Lemma arg_val N L D R s j a : inv N L D R s -> argv s !! j = Some a ->
  exists o x, heap s !! a = Some o /\ o_type o = REDIS_STRING /\ obj_ok o /\ value_of o = VStr x /\ val_at (heap s) a = Some (VStr x) /\
    a_argv (abs s) !! j = Some x.
Proof.
  intros I Ha. destruct (inv_args _ _ _ _ _ I a (lookup_In _ _ _ Ha)) as (o & Ho & Ht).
  pose proof (inv_ok _ _ _ _ _ _ _ I Ho) as Hok. assert (exists x, value_of o = VStr x) as [x Hx].
  { unfold value_of. destruct Hok as [(_ & _ & b & x & -> & _)|[(_ & _ & n & -> & _)|(Hn & _)]]; [eauto|eauto|].
    rewrite Ht in Hn. unfold REDIS_STRING in Hn. lia. }
  exists o, x. assert (val_at (heap s) a = Some (VStr x)) as Hv by (unfold val_at; rewrite Ho; cbn; by rewrite Hx).
  split_and!; try done. unfold abs. cbn. rewrite list_lookup_fmap, Ha. cbn. unfold text_at. by rewrite Hv.
Qed.

(** The last owner of an argument replaces it by a shared integer. *)
Lemma encode_shared N L R s j a i o x :
  inv N L [] R s -> argv s !! j = Some a -> heap s !! a = Some o -> o_refcount o = 1 -> value_of o = VStr x ->
  val_at (heap s) i = Some (VStr x) -> (exists o, heap s !! i = Some o /\ o_type o = REDIS_STRING) -> a <> i ->
  (forall j' a' k, In (j', a', k) R -> j' <> j) -> N + 1 < 2 ^ 31 -> a_argv (abs s) !! j = Some x ->
  let s1 := with_argv (with_heap s (delete a (heap s))) (<[j := i]> (argv s)) in
  inv N L [i] R s1 /\ abs s1 = abs s.
Proof.
  intros I Ha Ho H1 Hv Hi Hti Hne HR HN Hx s1.
  destruct (inv_set_arg N L [] R s j a (VStr x) i x I Ha) as [I1 E1]; [unfold val_at; by rewrite Ho; cbn; rewrite Hv|done..|].
  set (t := with_argv s _) in *. destruct (inv_free _ _ _ _ _ _ _ _ o I1) as [I2 E2]; [done|done|by rewrite occ_cons, decide_False|].
  replace (N + 1 - 1) with N in I2 by lia. split; [exact I2|]. change (with_heap t (delete a (heap t))) with s1 in E2.
  rewrite E2, E1. by apply abs_set_arg.
Qed.

(** The last owner of an argument changes it in place. *)
Lemma encode_in_place N L R s j a o o' x :
  inv N L [] R s -> argv s !! j = Some a -> heap s !! a = Some o -> o_refcount o = 1 -> value_of o = VStr x ->
  obj_ok o' -> o_type o' = REDIS_STRING -> o_refcount o' = 1 -> value_of o' = VStr x ->
  (forall j' a' k, In (j', a', k) R -> j' <> j) -> N + 2 < 2 ^ 31 -> a_argv (abs s) !! j = Some x ->
  let s1 := with_heap s (<[a := o']> (heap s)) in inv N L [] R s1 /\ abs s1 = abs s.
Proof.
  intros I Ha Ho H1 Hv Hok' Ht' H1' Hv' HR HN Hx s1.
  assert (exists i, In i (integers s) /\ val_at (heap s) i = Some (VStr (print 0)) /\
    (exists o, heap s !! i = Some o /\ o_type o = REDIS_STRING)) as (i & Hi & Hvi & Hti).
  { destruct (inv_shared _ _ _ _ _ 0 I) as (i & _ & ? & ? & ?); [by unfold REDIS_SHARED_INTEGERS|eauto]. }
  assert (a <> i) as Hne.
  { intros ->. destruct (inv_count _ _ _ _ _ _ _ I Ho) as (_ & Hc & _). rewrite occ_nil in Hc.
    apply occ_In in Hi. apply lookup_In, occ_In in Ha. unfold roots in Hc. rewrite !occ_app in Hc.
    pose proof (occ_nonneg i (held s)). pose proof (occ_nonneg i (dict_refs (dbs s))). pose proof (occ_nonneg i L.*1.*1). lia. }
  destruct (inv_set_arg N L [] R s j a (VStr x) i (print 0) I Ha) as [I1 E1]; [unfold val_at; by rewrite Ho; cbn; rewrite Hv|done|done|done|lia|].
  set (t1 := with_argv s _) in *. destruct (inv_free _ _ _ _ _ _ _ _ o I1) as [I2 E2]; [done|done|by rewrite occ_cons, decide_False|].
  set (t2 := with_heap t1 _) in *.
  destruct (inv_alloc _ _ _ _ t2 a o' false I2) as [I3 E3]; [lia|apply lookup_delete_eq|done|done|done|].
  set (t3 := with_heap t2 _) in *.
  destruct (inv_set_arg _ _ _ R t3 j i (VStr (print 0)) a x I3) as [I4 E4].
  { apply list_lookup_insert_eq. by eapply lookup_lt_Some. }
  { cbn. rewrite val_insert_ne, val_delete_ne by done. done. }
  { cbn. by rewrite val_insert_eq, Hv'. }
  { exists o'. cbn. by rewrite lookup_insert_eq. }
  { done. }
  { lia. }
  set (t4 := with_argv t3 _) in *. assert (t4 = s1) as E.
  { unfold t4, t3, t2, t1, s1, with_argv, with_heap. cbn. rewrite insert_delete_eq, list_insert_insert_eq, list_insert_id by done. done. }
  rewrite E in I4, E4. rewrite Hv' in I4. split.
  - apply (inv_perm _ _ ((a, VStr x, false) :: (i, VStr (print 0), false) :: L)) in I4; [|constructor].
    apply inv_unghost, inv_unghost in I4. by replace (N + 1 - 1 + 1 + 1 - 1 - 1) with N in I4 by lia.
  - rewrite E4, E3, E2, E1. cbn. rewrite list_insert_insert_eq. by apply abs_set_arg.
Qed.

Lemma wp_encode_arg N L R s j a x :
  inv N L [] R s -> argv s !! j = Some a -> a_argv (abs s) !! j = Some x ->
  (forall j' a' k, In (j', a', k) R -> j' <> j) -> N + 2 < 2 ^ 31 ->
  wp (encode_arg j) s (fun _ s' => inv N L [] R s' /\ abs s' = abs s /\ dbs s' = dbs s /\ sd s' = sd s /\ length (argv s') = length (argv s)).
Proof.
  intros I Ha Hx HR HN. destruct (arg_val _ _ _ _ _ _ _ I Ha) as (o & y & Ho & Ht & Hok & Hvo & Hv & Hx').
  rewrite Hx in Hx'. injection Hx' as <-.
  assert (with_argv s (<[j := a]> (argv s)) = s) as Eid.
  { unfold with_argv. rewrite list_insert_id by done. by destruct s. }
  apply wp_bind, (wp_arg _ _ _ _ Ha), wp_bind, wp_bind, (wp_load _ o); [done|].
  destruct (obj_string o x Hok Hvo) as (_ & Hc & Hb & Hl).
  destruct Hc as [(He & b & Hp & Hr)|(He & _)]; rewrite He.
  2:{ apply wp_ret. unfold wp, modify. by rewrite Eid. }
  cbn [Z.eqb REDIS_ENCODING_RAW negb]. destruct (Z.gtb_spec (o_refcount o) 1) as [Hrc|Hrc].
  { apply wp_ret. unfold wp, modify. by rewrite Eid. }
  destruct (inv_count _ _ _ _ _ _ _ I Ho) as (Hc1 & _). assert (o_refcount o = 1) as H1 by lia.
  apply wp_bind, wp_assert; [rewrite Ht; done|]. unfold obj_sds. rewrite Hp. apply wp_bind, wp_ret, wp_bind.
  apply (wp_lift _ x). { unfold sds_bytes. rewrite (rep_sdslen _ _ Hr). destruct Hr as (sp & -> & _). by apply rdn_prefix. }
  rewrite (rep_sdslen _ _ Hr). destruct (if zlen x >? 21 then None else Num.string2l x) as [v|] eqn:Es.
  - destruct (zlen x >? 21); [done|]. apply string2l_print in Es as [Hin ->].
    destruct ((maxmemory =? 0) && (0 <=? v) && (v <? REDIS_SHARED_INTEGERS)) eqn:Esh.
    + bool_to_prop. destruct (inv_shared _ _ _ _ _ v I) as (i & Hi & Hini & Hvi & Hti); [done|].
      assert (a <> i) as Hne.
      { intros <-. destruct (inv_ints _ _ _ _ _ I) as [_ Hints]. destruct (Hints v a Hi) as (oi & Hoi & _ & Hei & _).
        rewrite Ho in Hoi. injection Hoi as <-. by rewrite He in Hei. }
      destruct (encode_shared N L R s j a i o (print v) I Ha Ho H1 Hvo Hvi Hti Hne HR) as [I1 E1]; [lia|done|].
      apply wp_bind, wp_bind, (wp_load _ o); [done|]. rewrite H1. cbn [Z.leb Z.compare Z.eqb].
      apply wp_bind, wp_assert; [rewrite Ht; done|]. apply (wp_zfree _ o); [done|].
      apply wp_bind, wp_gets, wp_bind, (wp_lift _ _ _ _ Hi), wp_bind.
      set (s1 := with_argv _ _) in *. destruct Hti as (oi & Hoi & _).
      assert (delete a (heap s) !! i = Some oi) as Hoi1 by (by rewrite lookup_delete_ne).
      destruct (inv_incr_stored _ _ _ _ _ _ oi I1 Hoi1) as [I2 E2].
      apply wp_bind, (wp_load _ oi); [exact Hoi1|].
      apply (wp_store _ oi); [exact Hoi1|]. apply wp_ret. unfold wp, modify.
      split_and!; [exact I2|by rewrite <- E1, <- E2|done|done|]. cbn. by rewrite length_insert.
    + set (o' := set_ptr (set_encoding o REDIS_ENCODING_INT) (PLong v)).
      destruct (encode_in_place N L R s j a o o' (print v) I Ha Ho H1 Hvo) as [I1 E1]; try done.
      { right. left. split_and!; [done|done|by exists v]. }
      apply wp_bind, (wp_store _ o); [done|]. apply wp_ret. unfold wp, modify.
      assert (forall t, argv t = argv s -> with_argv t (<[j := a]> (argv t)) = t) as Eid'.
      { intros t E. unfold with_argv. rewrite E, list_insert_id by done. rewrite <- E. by destruct t. }
      rewrite Eid' by done. by split_and!.
  - destruct (_ && _ && _).
    + set (o' := set_ptr o (PSds (sdsRemoveFreeSpace junk b))).
      assert (same_object o o') as Hso.
      { split_and!; [done|done|right]. exists b, (sdsRemoveFreeSpace junk b), x. split_and!; [done|done|done|by apply RemoveFree_rep]. }
      edestruct (inv_object N N L L [] [] R s a o o') as [I1 E1];
        [exact I|exact Ho|exact Hso|done| |done|by left|exact (inv_room _ _ _ _ _ I)|].
      { by destruct (inv_count _ _ _ _ _ _ _ I Ho) as (_ & Hc2 & _). }
      apply wp_bind, (wp_store _ o); [done|]. apply wp_ret. unfold wp, modify.
      assert (forall t, argv t = argv s -> with_argv t (<[j := a]> (argv t)) = t) as Eid'.
      { intros t E. unfold with_argv. rewrite E, list_insert_id by done. rewrite <- E. by destruct t. }
      rewrite Eid' by done. by split_and!.
    + apply wp_ret. unfold wp, modify. by rewrite Eid.
Qed.

End Objects.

## WHAT IS REQUIRED
Collect each line of the entries that has the word "sdsRemoveFreeSpace", copying it in full.

## WORKED SOLUTION
    + set (o' := set_ptr o (PSds (sdsRemoveFreeSpace junk b))).
      { split_and!; [done|done|right]. exists b, (sdsRemoveFreeSpace junk b), x. split_and!; [done|done|done|by apply RemoveFree_rep]. }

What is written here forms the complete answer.